Angelina Jolie & Brad Pitt’s house invaded by ninja paparazzi (No joke.)

Angelina Jolie and Brad Pitt’s French chateau was invaded by camo-wearing paparazzi. The two men Rambo’d their way onto the grounds – only to get their shit wrecked by Pitt-Jolie security guards. BOFF! POW! CAMERA IN THE ASS! The AP reports:

Police spokeswoman Capt. Olivia Poupot said Friday the two photographers were wearing camouflage clothes. She said police officers took them and the two guards in for questioning after Thursday’s bust-up at the Jolie-Pitt family’s Miraval estate.
Poupot said she didn’t know how long the paparazzi had been on the chateau grounds or further details about the “altercation with the guards.”
“One can imagine that if you discover someone in your garden who is taking your photo then you’re not necessarily going to politely show them the way out,” she said.
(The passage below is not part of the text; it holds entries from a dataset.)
Definition slipEnv : Env :=
  {| lstatRoot := Some (directory "in" [regular "a.zip"]);
     OpenReader := fun p => if bool_decide (p = "in/a.zip") then Some slipArchive else None;
     openGz := noGz; cwd := "/w"; getwdFails := false; faulty := noFaults |}.

(** The state of [main] once the aggregate file is open. *)
Definition aggregateOpen (name : string) : World :=
  {| files := {[ "/w/" +:+ name := [] ]}; dirs := ∅; unzipedFiles := ∅;
     catFile := Some {| os.Name := name; os.Append := true |};
     trace := [EvOpenFile name true 420] |}.

(** One archive with a directory entry and a file below it. *)
Definition dirEnv : Env :=
  {| lstatRoot := Some (directory "in" [regular "a.zip"]);
     OpenReader := fun p =>
       if bool_decide (p = "in/a.zip") then Some [zipDir "sub/"; zipEntry "sub/x.txt" "X"]
       else None;
     openGz := noGz; cwd := "/w"; getwdFails := false; faulty := noFaults |}.

(** One archive whose only entry has the name of the aggregate file;
    the output directory is the working directory. *)
Definition blobEnv : Env :=
  {| lstatRoot := Some (directory "in" [regular "a.zip"]);
     OpenReader := fun p =>
       if bool_decide (p = "in/a.zip") then Some [zipEntry "unknown_blob" "X"] else None;
     openGz := noGz; cwd := "/w"; getwdFails := false; faulty := noFaults |}.

(** A directory with a gzip file, a symbolic link of a matching name,
    a directory of a matching name and names that differ in case or
    carry a further extension. *)
Definition mixedTree : tree :=
  directory "in"
    [regular "a.gz"; regular "c.GZ"; directory "d.gz" [regular "b.gz"];
     regular "e.gz.bak"; regular "f.tar.gz"; symlink "l.gz"].

Definition mixedEnv : Env :=
  {| lstatRoot := Some mixedTree; OpenReader := fun _ => None;
     openGz := fun _ => GzStream {| sdata := bytes "hi"; sfails := false |};
     cwd := "/w"; getwdFails := false; faulty := noFaults |}.

(** The gzip file of the specification's example. *)
Definition csvEnv : Env :=
  {| lstatRoot := Some (directory "in" [regular "data.csv.gz"]);
     OpenReader := fun _ => None;
     openGz := fun p =>
       if bool_decide (p = "in/data.csv.gz")
       then GzStream {| sdata := bytes "x,y
1,2
"; sfails := false |}
       else GzMissing;
     cwd := "/w"; getwdFails := false; faulty := noFaults |}.

(** Two gzip streams under one name. *)
Definition gzTwiceEnv : Env :=
  {| lstatRoot := Some (directory "in" [regular "a.gz"]);
     OpenReader := fun _ => None;
     openGz := fun p =>
       if bool_decide (p = "in/a.gz")
       then GzStream {| sdata := bytes "one"; sfails := false |}
       else GzMissing;
     cwd := "/w"; getwdFails := false; faulty := noFaults |}.

(** A gzip file found before a directory that cannot be read. *)
Definition unreadableEnv : Env :=
  {| lstatRoot := Some (directory "in" [regular "a.gz"; unreadable "sub"; regular "z.gz"]);
     OpenReader := fun _ => None;
     openGz := fun p =>
       if bool_decide (p = "in/a.gz")
       then GzStream {| sdata := bytes "hi"; sfails := false |}
       else GzMissing;
     cwd := "/w"; getwdFails := false; faulty := noFaults |}.

(** The aggregate file cannot be created. *)
Definition aggregateFails : list event -> event -> option nat :=
  fun _ e => match e with EvOpenFile _ true _ => Some 0%nat | _ => None end.

(** A regular file stands where the output directory is to be:
    [os.MkdirAll] and every [os.OpenFile] below it fail. *)
Definition outdirIsFile : list event -> event -> option nat :=
  fun _ e =>
    match e with
    | EvMkdirAll _ | EvOpenFile _ _ _ => Some 0%nat
    | EvWrite _ _ _ => None
    end.

(** The newline after a payload cannot be written. *)
Definition newlineFails : list event -> event -> option nat :=
  fun _ e =>
    match e with
    | EvWrite _ true data => if bool_decide (data = newline) then Some 0%nat else None
    | _ => None
    end.

Definition emptyDirEnv (faults : list event -> event -> option nat) : Env :=
  {| lstatRoot := Some (directory "in" []);
     OpenReader := fun _ => None; openGz := noGz;
     cwd := "/w"; getwdFails := false; faulty := faults |}.

Definition withFaults (env : Env) (faults : list event -> event -> option nat) : Env :=
  {| lstatRoot := lstatRoot env; OpenReader := OpenReader env; openGz := openGz env;
     cwd := cwd env; getwdFails := getwdFails env; faulty := faults |}.

(** ** Notions for the further properties *)

(** A proper element of a path: not empty, without separator, and
    neither [.] nor [..]. *)
Definition real (e : list ascii) : Prop :=
  e <> [] /\ (sep ∉ e) /\ e <> [dot] /\ e <> filepath.dotdot.

(** The rooted path with the given elements. *)
Definition rooted_path (elems : list (list ascii)) : list ascii :=
  sep :: filepath.join_sep elems.

(** The path [unzipFile] opens for the requested [filePath]: the path
    itself when the table does not hold it, the renamed path
    otherwise. *)
Definition target (table : gmap string N) (filePath p : string) : Prop :=
  match table !! filePath with
  | Some counter => renamedPath filePath counter = Ret p
  | None => p = filePath
  end.

(** The effects of [unzipFile] on a non-directory entry, up to the
    point where it stops. *)
Inductive entry_trace (dirPath p : string) (perm : N) (cat : option os.File)
  : list event -> Prop :=
| entry_trace_none : entry_trace dirPath p perm cat []
| entry_trace_mkdir : entry_trace dirPath p perm cat [EvMkdirAll dirPath]
| entry_trace_open :
    entry_trace dirPath p perm cat [EvMkdirAll dirPath; EvOpenFile p false perm]
| entry_trace_copy d1 :
    entry_trace dirPath p perm cat
      [EvMkdirAll dirPath; EvOpenFile p false perm; EvWrite p false d1]
| entry_trace_cat c d1 d2 :
    cat = Some c ->
    entry_trace dirPath p perm cat
      [EvMkdirAll dirPath; EvOpenFile p false perm; EvWrite p false d1;
       EvWrite (os.Name c) (os.Append c) d2]
| entry_trace_newline c d1 d2 d3 :
    cat = Some c ->
    entry_trace dirPath p perm cat
      [EvMkdirAll dirPath; EvOpenFile p false perm; EvWrite p false d1;
       EvWrite (os.Name c) (os.Append c) d2; EvWrite (os.Name c) (os.Append c) d3].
Seriously, no offense to Brad and Angelina, but what is so goddamn special about getting photos of their babies? Just take a picture of some newborns at the hospital AND NOBODY WOULD KNOW THE DIFFERENCE. Is there something someone’s not telling me? Do these kids have tails? No, wait, unicorn horns! I bet that’s it; holy shit, yes! Where’s my camo paint?

UPDATE: Mission aborted. Lost a leg in the piranha pit after Maddox punched me in. Though it was pretty funny when he said “You cheat, Dr. Jones!” Best $5 I ever spent – until all the leg eating.